As of December 31, 2006 and 2005, we had loan commitments outstanding of $334.1 million and $221.4 million, respectively. Because these commitments generally have fixed expiration dates and many will expire without being drawn upon, the total commitment amounts do not necessarily represent future cash requirements. If needed, we have the ability on a short-term basis to borrow funds and purchase federal funds from other financial institutions. As of December 31, 2006 and 2005, we had arrangements with two commercial banks for additional short-term advances (federal funds) of up to $69.0 million in aggregate. In addition, the Bank can borrow funds from the Federal Home Loan Bank of Atlanta, secured by certain real estate loans and/or investment securities. We can also utilize the brokered deposit market to obtain funds as needed.
As of December 31, 2006, our capital ratios were considered well-capitalized based on regulatory capital requirements. Our stockholders equity increased primarily due to the retention of all of our net income in 2006.
In the future, the primary source of funds available to the holding company will be the payment of dividends by the Bank. Banking regulations limit the amount of the dividends that may be paid without prior approval of the Banks regulatory agency.
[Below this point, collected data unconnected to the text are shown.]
(* ===== verification/ReqPoolFacts.v ===== *)
(** * Facts on the request pools

    Writing a range of a request's row and reading it back, and what the
    write leaves alone. *)

From S2P Require Import Prelude PyDict Allocator Engine ReqPool.

(** The row of [idx], when [idx] is a row of the table. *)
Definition row_at (p : ReqToTokenPool) (idx : Z) : option (list Z) :=
  if 0 <=? idx then req_to_token p !! Z.to_nat idx else None.

Lemma row_at_pyget p idx row : row_at p idx = Some row -> pyget (req_to_token p) idx = Some row.
Proof.
  unfold row_at, pyget. intros Hr. destruct (0 <=? idx) eqn:Hi; [|done]. breflect.
  apply lookup_lt_Some in Hr as Hl.
  rewrite (proj2 (Z.ltb_ge idx 0)), (proj2 (Z.leb_le 0 idx)) by lia.
  rewrite (proj2 (Z.ltb_lt idx (len (req_to_token p)))) by (unfold len; lia). done.
Qed.

Lemma row_write_exact row s e vs :
  0 <= s <= e -> e <= len row -> len vs = e - s ->
  row_write row s e vs = Ret (take (Z.to_nat s) row ++ (to_int32 <$> vs) ++ drop (Z.to_nat e) row).
Proof.
  intros Hs He Hl. unfold row_write.
  assert (pyidx (len row) s = s) as -> by (unfold pyidx; case_if; breflect; lia).
  assert (pyidx (len row) e = e) as -> by (unfold pyidx; case_if; breflect; lia).
  rewrite Z.max_r by lia. rewrite (proj2 (Z.eqb_eq (len vs) (e - s))) by done.
  by replace (s + (e - s)) with e by lia.
Qed.

(** The table after a write that fits. *)
Definition written (p : ReqToTokenPool) (idx s e : Z) (row vs : list Z) : ReqToTokenPool :=
  set_req_to_token
    (<[Z.to_nat idx := take (Z.to_nat s) row ++ (to_int32 <$> vs) ++ drop (Z.to_nat e) row]>
       (req_to_token p)) p.

Lemma pool_write_exact p idx s e row vs :
  row_at p idx = Some row -> 0 <= s <= e -> e <= len row -> len vs = e - s ->
  pool_write idx s e vs p = (Ret tt, written p idx s e row vs).
Proof.
  intros Hr Hs He Hl. unfold pool_write. by rewrite (row_at_pyget _ _ _ Hr), row_write_exact.
Qed.

Lemma row_at_written p idx s e row vs :
  row_at p idx = Some row ->
  row_at (written p idx s e row vs) idx =
    Some (take (Z.to_nat s) row ++ (to_int32 <$> vs) ++ drop (Z.to_nat e) row).
Proof.
  unfold row_at. intros Hr. destruct (0 <=? idx); [|done]. cbn.
  rewrite list_lookup_insert, decide_True; [done|]. split; [done|]. by eapply lookup_lt_Some.
Qed.

Lemma row_at_written_ne p idx s e row vs idx' :
  0 <= idx -> idx' <> idx -> row_at (written p idx s e row vs) idx' = row_at p idx'.
Proof.
  intros Hi Hne. unfold row_at. destruct (0 <=? idx') eqn:Hi'; [|done]. breflect. cbn.
  rewrite list_lookup_insert_ne; [done|]. lia.
Qed.

Lemma len_written row s e (vs : list Z) :
  0 <= s <= e -> e <= len row -> len vs = e - s ->
  len (take (Z.to_nat s) row ++ vs ++ drop (Z.to_nat e) row) = len row.
Proof.
  intros. rewrite !len_app. unfold len in *. rewrite length_take, length_drop. lia.
Qed.

(** Reads of a spliced row: the spliced range, and ranges beside it. *)
Lemma splice_read row s e (vs : list Z) :
  0 <= s <= e -> e <= len row -> len vs = e - s ->
  pyslice (take (Z.to_nat s) row ++ vs ++ drop (Z.to_nat e) row) s e = vs.
Proof.
  intros Hs He Hl. rewrite pyslice_in_range; [|lia..|rewrite len_written by done; lia].
  rewrite drop_app_length' by (rewrite length_take; unfold len in *; lia).
  rewrite take_app_length'; [done|]. unfold len in *. lia.
Qed.

Lemma splice_read_ne row s e (vs : list Z) a b :
  0 <= s <= e -> e <= len row -> len vs = e - s ->
  0 <= a <= b -> b <= len row -> b <= s \/ e <= a ->
  pyslice (take (Z.to_nat s) row ++ vs ++ drop (Z.to_nat e) row) a b = pyslice row a b.
Proof.
  intros Hs He Hl Ha Hb Hd.
  rewrite !pyslice_in_range; [|lia..|rewrite len_written by done; lia].
  apply list_eq. intros i. destruct (decide (i < Z.to_nat (b - a))%nat) as [Hi|Hi].
  - rewrite !lookup_take, !decide_True, !lookup_drop by done. unfold len in *. destruct Hd.
    + rewrite lookup_app_l by (rewrite length_take; lia).
      by rewrite lookup_take, decide_True by lia.
    + rewrite lookup_app_r by (rewrite length_take; lia).
      rewrite lookup_app_r by (rewrite length_take; lia).
      rewrite lookup_drop, length_take. f_equal. lia.
  - by rewrite !lookup_take, !decide_False by done.
Qed.

Lemma pool_read_row p idx row s e :
  row_at p idx = Some row -> pool_read idx s e p = pyslice row s e.
Proof. intros Hr. unfold pool_read. by rewrite (row_at_pyget _ _ _ Hr). Qed.

(** The request-to-token table is a faithful store: a write that fits
    its row is read back (as 32-bit values), and every other range of that
    row and every other row are unchanged. *)
Theorem pool_write_read p idx s e row vs :
  row_at p idx = Some row -> 0 <= s <= e -> e <= len row -> len vs = e - s ->
  exists p', pool_write idx s e vs p = (Ret tt, p') /\
    pool_read idx s e p' = (to_int32 <$> vs) /\
    (forall a b, 0 <= a <= b -> b <= len row -> b <= s \/ e <= a ->
       pool_read idx a b p' = pool_read idx a b p) /\
    (forall idx', idx' <> idx -> row_at p' idx' = row_at p idx').
Proof.
  intros Hr Hs He Hl. assert (0 <= idx) as Hi.
  { unfold row_at in Hr. destruct (0 <=? idx) eqn:Hi; [|done]. by breflect. }
  exists (written p idx s e row vs). split; [by apply pool_write_exact|].
  pose proof (row_at_written p idx s e row vs Hr) as Hr'.
  assert (len (to_int32 <$> vs) = e - s) as Hl' by by rewrite len_map.
  split_and!.
  - rewrite (pool_read_row _ _ _ _ _ Hr'). by apply splice_read.
  - intros a b ???. rewrite (pool_read_row _ _ _ _ _ Hr'), (pool_read_row _ _ _ _ _ Hr).
    by apply splice_read_ne.
  - intros idx' Hne. by apply row_at_written_ne.
Qed.

Lemma pool_write_read_witness :
  let p := pool_init 2 8 false false 0 in
  exists p', pool_write 1 2 5 [11; 12; 13] p = (Ret tt, p') /\
    pool_read 1 2 5 p' = [11; 12; 13] /\ pool_read 1 5 8 p' = [0; 0; 0].
Proof.
  intros p. destruct (pool_write_read p 1 2 5 (replicate 8 0) [11; 12; 13])
    as (p' & Hw & Hr & Hf & _).
  - reflexivity.
  - lia.
  - vm_compute. discriminate.
  - reflexivity.
  - exists p'. split; [done|]. split; [exact Hr|].
    rewrite Hf; [reflexivity|lia|vm_compute; discriminate|lia].
Defined.

(** ** Sequences of writes *)

(** A write of values at a range of a fixed row. *)
Definition do_write (idx : Z) (p : ReqToTokenPool) (w : (Z * Z) * list Z) : ReqToTokenPool :=
  (pool_write idx w.1.1 w.1.2 w.2 p).2.

Definition do_writes (idx : Z) (ws : list ((Z * Z) * list Z)) (p : ReqToTokenPool) :=
  foldl (do_write idx) p ws.

(** The write fits a row of length [n]. *)
Definition fits (n : Z) (w : (Z * Z) * list Z) : Prop :=
  0 <= w.1.1 <= w.1.2 /\ w.1.2 <= n /\ len w.2 = w.1.2 - w.1.1.

Definition apart (a b : Z * Z) : Prop := a.2 <= b.1 \/ b.2 <= a.1.

Lemma do_writes_row idx ws p row :
  row_at p idx = Some row -> (forall w, w ∈ ws -> fits (len row) w) ->
  exists row', row_at (do_writes idx ws p) idx = Some row' /\ len row' = len row.
Proof.
  revert p row. induction ws as [|w ws IH]; intros p row Hr Hf; [by exists row|].
  destruct (Hf w ltac:(left)) as (Hs & He & Hl).
  unfold do_writes. cbn [foldl]. unfold do_write at 2.
  rewrite (pool_write_exact _ _ _ _ row) by done. cbn [snd].
  pose proof (row_at_written p idx w.1.1 w.1.2 row w.2 Hr) as Hr'.
  assert (len (to_int32 <$> w.2) = w.1.2 - w.1.1) as Hl' by by rewrite len_map.
  destruct (IH _ _ Hr') as (row' & Hrow & Hlen).
  { intros w' Hw'. rewrite len_written by done. apply Hf. by right. }
  exists row'. split; [done|]. rewrite Hlen. by apply len_written.
Qed.

(** A range apart from every write is unchanged. *)
Lemma do_writes_frame idx ws p row a b :
  row_at p idx = Some row -> (forall w, w ∈ ws -> fits (len row) w) ->
  0 <= a <= b -> b <= len row -> (forall w, w ∈ ws -> apart (a, b) w.1) ->
  pool_read idx a b (do_writes idx ws p) = pool_read idx a b p.
Proof.
  revert p row. induction ws as [|w ws IH]; intros p row Hr Hf Ha Hb Hd; [done|].
  destruct (Hf w ltac:(left)) as (Hs & He & Hl).
  unfold do_writes. cbn [foldl]. unfold do_write at 2.
  rewrite (pool_write_exact _ _ _ _ row) by done. cbn [snd].
  pose proof (row_at_written p idx w.1.1 w.1.2 row w.2 Hr) as Hr'.
  assert (len (to_int32 <$> w.2) = w.1.2 - w.1.1) as Hl' by by rewrite len_map.
  pose proof (len_written row w.1.1 w.1.2 (to_int32 <$> w.2) Hs He Hl') as Hlen.
  etrans; [eapply (IH _ _ Hr')|].
  - intros w' Hw'. rewrite Hlen. apply Hf. by right.
  - done.
  - by rewrite Hlen.
  - intros; apply Hd; by right.
  - rewrite (pool_read_row _ _ _ _ _ Hr'), (pool_read_row _ _ _ _ _ Hr).
    apply splice_read_ne; try done. destruct (Hd w ltac:(left)); cbn in *; auto.
Qed.

(** After writes at pairwise apart ranges, each range reads back. *)
Lemma do_writes_read idx ws p row w :
  row_at p idx = Some row -> (forall w, w ∈ ws -> fits (len row) w) ->
  ForallOrdPairs (fun a b => apart a.1 b.1) ws -> w ∈ ws ->
  pool_read idx w.1.1 w.1.2 (do_writes idx ws p) = (to_int32 <$> w.2).
Proof.
  revert p row. induction ws as [|w0 ws IH]; intros p row Hr Hf Hd Hin.
  { by apply not_elem_of_nil in Hin. }
  destruct (Hf w0 ltac:(left)) as (Hs & He & Hl). inversion Hd as [|? ? Hall Hd' Heq]; subst.
  unfold do_writes. cbn [foldl]. unfold do_write at 2.
  rewrite (pool_write_exact _ _ _ _ row) by done. cbn [snd].
  pose proof (row_at_written p idx w0.1.1 w0.1.2 row w0.2 Hr) as Hr'.
  assert (len (to_int32 <$> w0.2) = w0.1.2 - w0.1.1) as Hl' by by rewrite len_map.
  pose proof (len_written row w0.1.1 w0.1.2 (to_int32 <$> w0.2) Hs He Hl') as Hlen.
  assert (forall w', w' ∈ ws -> fits (len (take (Z.to_nat w0.1.1) row ++ (to_int32 <$> w0.2) ++
    drop (Z.to_nat w0.1.2) row)) w') as Hf'.
  { intros w' Hw'. rewrite Hlen. apply Hf. by right. }
  apply elem_of_cons in Hin as [->|Hin]; [|by eapply (IH _ _ Hr')].
  etrans; [eapply (do_writes_frame idx ws _ _ _ _ Hr' Hf')|].
  - done.
  - by rewrite Hlen.
  - intros w' Hw'. rewrite Forall_forall in Hall. rewrite <- surjective_pairing. by apply Hall.
  - rewrite (pool_read_row _ _ _ _ _ Hr'). by apply splice_read.
Qed.

Lemma do_writes_other idx ws p row idx' :
  row_at p idx = Some row -> (forall w, w ∈ ws -> fits (len row) w) -> idx' <> idx ->
  row_at (do_writes idx ws p) idx' = row_at p idx'.
Proof.
  revert p row. induction ws as [|w ws IH]; intros p row Hr Hf Hne; [done|].
  destruct (Hf w ltac:(left)) as (Hs & He & Hl).
  assert (0 <= idx) as Hi.
  { unfold row_at in Hr. destruct (0 <=? idx) eqn:Hi; [|done]. by breflect. }
  unfold do_writes. cbn [foldl]. unfold do_write at 2.
  rewrite (pool_write_exact _ _ _ _ row) by done. cbn [snd].
  pose proof (row_at_written p idx w.1.1 w.1.2 row w.2 Hr) as Hr'.
  assert (len (to_int32 <$> w.2) = w.1.2 - w.1.1) as Hl' by by rewrite len_map.
  etrans; [eapply (IH _ _ Hr')|].
  - intros w' Hw'. rewrite len_written by done. apply Hf. by right.
  - done.
  - by apply row_at_written_ne.
Qed.

(** The row of [idx] holds the values of the writes [ws]. *)
Definition row_holds (p : ReqToTokenPool) (idx : Z) (ws : list ((Z * Z) * list Z)) : Prop :=
  is_Some (row_at p idx) /\
  forall w, w ∈ ws -> pool_read idx w.1.1 w.1.2 p = (to_int32 <$> w.2).

Lemma row_holds_writes idx ws p row :
  row_at p idx = Some row -> (forall w, w ∈ ws -> fits (len row) w) ->
  ForallOrdPairs (fun a b => apart a.1 b.1) ws -> row_holds (do_writes idx ws p) idx ws.
Proof.
  intros Hr Hf Hd. split.
  - destruct (do_writes_row idx ws p row Hr Hf) as (row' & -> & _). by eexists.
  - intros w Hw. by eapply do_writes_read.
Qed.

Lemma row_holds_ext p p' idx ws :
  row_at p' idx = row_at p idx -> row_holds p idx ws -> row_holds p' idx ws.
Proof.
  intros He [[row Hr] Hw]. split; [rewrite He; by eexists|]. intros w Hin.
  rewrite <- Hw by done. rewrite (pool_read_row _ _ row), (pool_read_row _ _ row) by congruence.
  done.
Qed.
Currently, the Bank could pay approximately $6,005,000 in dividends without regulatory approval.
The minimum capital requirements to be considered well capitalized under prompt corrective action provisions and the actual capital ratios for the Bank, as well as actual capital ratios for the Company as of December 31, 2006 are as follows:
These ratios may decline as asset growth continues, but are expected to continue exceeding the regulatory minimum requirements.
We have also obtained regulatory approval and are in the process of building the new branch site in Forsyth County, which we expect to open in 2007. We opened a loan production office in Gwinnett County with the intention of purchasing land and building a full-service branch location nearby. We expect to file for regulatory approval for this location in early 2007. Our stated goal is to open new branches at the rate of one or two per year at
an approximate cost of $2.5 million per branch. However, except as noted above, no firm plans have been established for these additional branches. In January 2007, we repurchased the administration building near the main branch for a net investment of $5 million. We do not expect these investments to have a material impact on our liquidity given our total size, funding sources, and the anticipation of attracting deposits to the new branches that will exceed the initial investment. Other than our proposed branch openings, we have no material commitments for capital expenditures.
We also buy and sell loan participations with other community and regional banks. Loan participations are sold to increase liquidity as needed or when the loan amount is above our regulatory lending limit. Sold loan participations made up 10.8% and 14.8% of our loan portfolio as of December 31, 2006 and 2005, respectively. Loan participations are purchased when the Bank has excess liquidity to invest. Purchased loan participations comprised 3.9% and 2.5% of the loan portfolio as of December 31, 2006 and 2005, respectively.
In May, 2005 we began a private placement offering of common stock to provide us with additional capital and liquidity for anticipated growth. The offering was completed in June, 2005 with 1,304,348 shares sold at an offering price of $11.50 per share. The number of shares and per share price have been adjusted for the 2-for-1 stock split paid on December 12, 2005. Net proceeds from the sale totaled $15 million.
In February 2006 the Company issued an additional $28 million of trust preferred securities, allowing a capital injection of $25 million into the Bank. This capital along with an $18 million subordinated debenture issuance by the Bank, should provide the Bank with sufficient capital to continue its loan growth trend into 2007.
Results of Operations for the Years Ended December 31, 2006, 2005 and 2004
Net Interest Income
Net interest income, our chief source of revenue, is a function of the yields received on interest-earning assets and the rates paid on interest-bearing liabilities. Interest-earning assets include loans and investments, while interest-bearing liabilities are comprised of deposits and other borrowed funds.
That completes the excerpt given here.